Introduction to non-for-profit accounting

Most articles on this site deal with companies that operate for profit. In this article, we discuss a few differences encountered when accounting for companies that have non-for-profit purposes.

1. General aim of non-for-profit accounting

Unlike businesses that operate for profitable gain, not-for-profit (NFP) entities have no shareholders. They do not have to satisfy investors with regular reports of activities that could eventually lead to future gain. On the other hand, NFP organizations are regularly entrusted with millions of dollars in donations by individuals or entities that want to make sure their gifts are being used wisely. Accounting for these NFP entities is therefore somewhat different than accounting for a profit-oriented company.

2. Net asset categorization

Corporations generally have two categories of assets -- short term and long term. Both categories are utilized to create shareholder value. By contrast, most of a NFP’s assets come from donations, although some money can be gained internally by investing donated assets. Donors can sometimes tell the organization how it must use the contributed property, which means that the NFP must account for three different categories of net assets.

The first category is unrestricted net assets. This class of assets can be used in any way and carries no donor-imposed restriction. Expenses are generally deducted from this category of assets. The second category is temporarily restricted net assets. An asset belongs in this category when the donor has specified when it can be used or how it can be used. An asset is not restricted if the organization itself earmarks unrestricted funds for a specific project. The final category is permanently restricted net assets. These are usually investment assets given to the organization under the stipulation that only the funds gained by the asset can be used. The original property itself can never be used. An example would be a donation of real estate property that cannot be sold for cash. Endowments are a common source of permanently restricted assets.

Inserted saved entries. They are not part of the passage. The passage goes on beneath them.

(* ===== verification/Engine.v ===== *)
(** * The OCR engines

    Models [infrastructure/engine.py]: [FakeOCREngine], the deterministic local
    engine, and [PaddleOCRVLEngineAdapter], the adapter of the serving endpoint.
    The HTTP client is a parameter: [post url body request_id] answers with a
    status code and the outcome of [response.json()], or raises. *)

From Stdlib Require Import Ascii.
From Stdlib Require String.
From S2P Require Import Prelude PyData PyText PyValue Json Status Domain Ports Sha256.

#[local] Open Scope Z_scope.

(** ** [FakeOCREngine] *)

Module FakeOCREngine.

Record t := Mk {
  failures_before_success : Z;
  visualization : option string;
  calls : Z
}.

(** [FakeOCREngine()] *)
Definition init : t := Mk 0 (Some "fake-visualization") 0.

Definition result (vis : option string) (image : string) (page_number : Z) (request_id : string) :
    OCRResult :=
  let digest := sha256 image in
  let text := "Fake OCR " +:+ take_str 12 digest in
  MkOCRResult
    ("## Page " +:+ str_Z page_number +:+ of_chars [ascii_of_N 10; ascii_of_N 10] +:+ text)
    [("page_number", JInt page_number);
     ("blocks", JList [JObj
        [("type", JStr "text"); ("text", JStr text);
         ("bbox", JList [JInt 0; JInt 0; JInt 1; JInt 1]); ("confidence", JFloat "1.0")]])]
    vis "image/png"
    [("engine", JStr "fake"); ("model", JStr "fake-local"); ("version", JStr "1");
     ("request_id", JStr request_id)].

(** [recognize]; the delay is time only. *)
Definition recognize (image : string) (page_number : Z) (options : dict) (request_id : string) :
    M exc t OCRResult := λ self,
  let self := Mk (failures_before_success self) (visualization self) (calls self + 1) in
  if decide (calls self ≤ failures_before_success self)
  then (Exn (mk_exc EngineUnavailableError "injected fake engine failure"), self)
  else (Ret (result (visualization self) image page_number request_id), self).

End FakeOCREngine.

(** ** base64 *)

Definition b64_char (n : N) : ascii :=
  if (n <? 26)%N then ascii_of_N (65 + n)
  else if (n <? 52)%N then ascii_of_N (71 + n)
  else if (n <? 62)%N then ascii_of_N (n - 4)
  else if (n =? 62)%N then "+"%char else "/"%char.

Definition b64_value (c : ascii) : option N :=
  let n := code c in
  if ((65 <=? n) && (n <=? 90))%N then Some (n - 65)%N
  else if ((97 <=? n) && (n <=? 122))%N then Some (n - 71)%N
  else if is_digit c then Some (n + 4)%N
  else if decide (c = "+"%char) then Some 62%N
  else if decide (c = "/"%char) then Some 63%N
  else None.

When the temporary restrictions on an asset have been satisfied, the property is transferred to unrestricted assets. Let’s take a look at an example of how a non-for-profit organization accounts for contributions and asset shuffling. XYZ, a fictitious NFP entity involved in cancer research, receives $200,000 in unrestricted cash from donors as well as $50,000 from one donor who stipulates that the money must be used for research lab supplies. Below is the initial journal entry for the contributions. Notice the use of categorization in the entry.

Account Names

Debits

Credits

Cash

250,000

 

     Contributions – Unrestricted

 

200,000

     Contributions – Temporarily Restricted

 

50,000

The Contribution accounts are similar to revenue accounts for profit-oriented businesses. Now let’s see what happens when XYZ pays for research supplies to satisfy the donation restriction.

Account Names

Debits

Credits

Supplies

50,000

 

     Cash

 

50,000

     

Reclassification from Temporarily Restricted
Assets – Satisfaction of Restrictions

50,000

 

     Reclassification to Unrestricted Assets –
     Satisfaction of Restrictions

 

50,000

3. Non-for-profit financial statements

NFP’s, like for-profit corporations, produce financial statements for donors and other stakeholders. The statements are similar, but not exactly the same.

The statement of financial position is similar to a balance sheet - it shows the NFP’s assets, liabilities, and net assets (separated into the three categories discussed previously) as of a specific date. The statement of activities is similar to an income statement. A major difference is that each category of assets is tracked separately. A statement of activities, therefore, has three columns, not just one. The statement has a section for gains, a section for reclassifications, and a section for expenses.

An important distinction to make in the statement of activities is between program expenses and administrative expenses. Donors want to know that money is being used more for the organization’s charitable purpose and less for advertising and salaries. This distinction is what is referenced by the common advertising phrase, “X cents of every dollar given is used for charitable purposes.”

The statement of cash flows is the same as the cash flow statement of a corporation. It includes sections for operating, investing, and financing activities.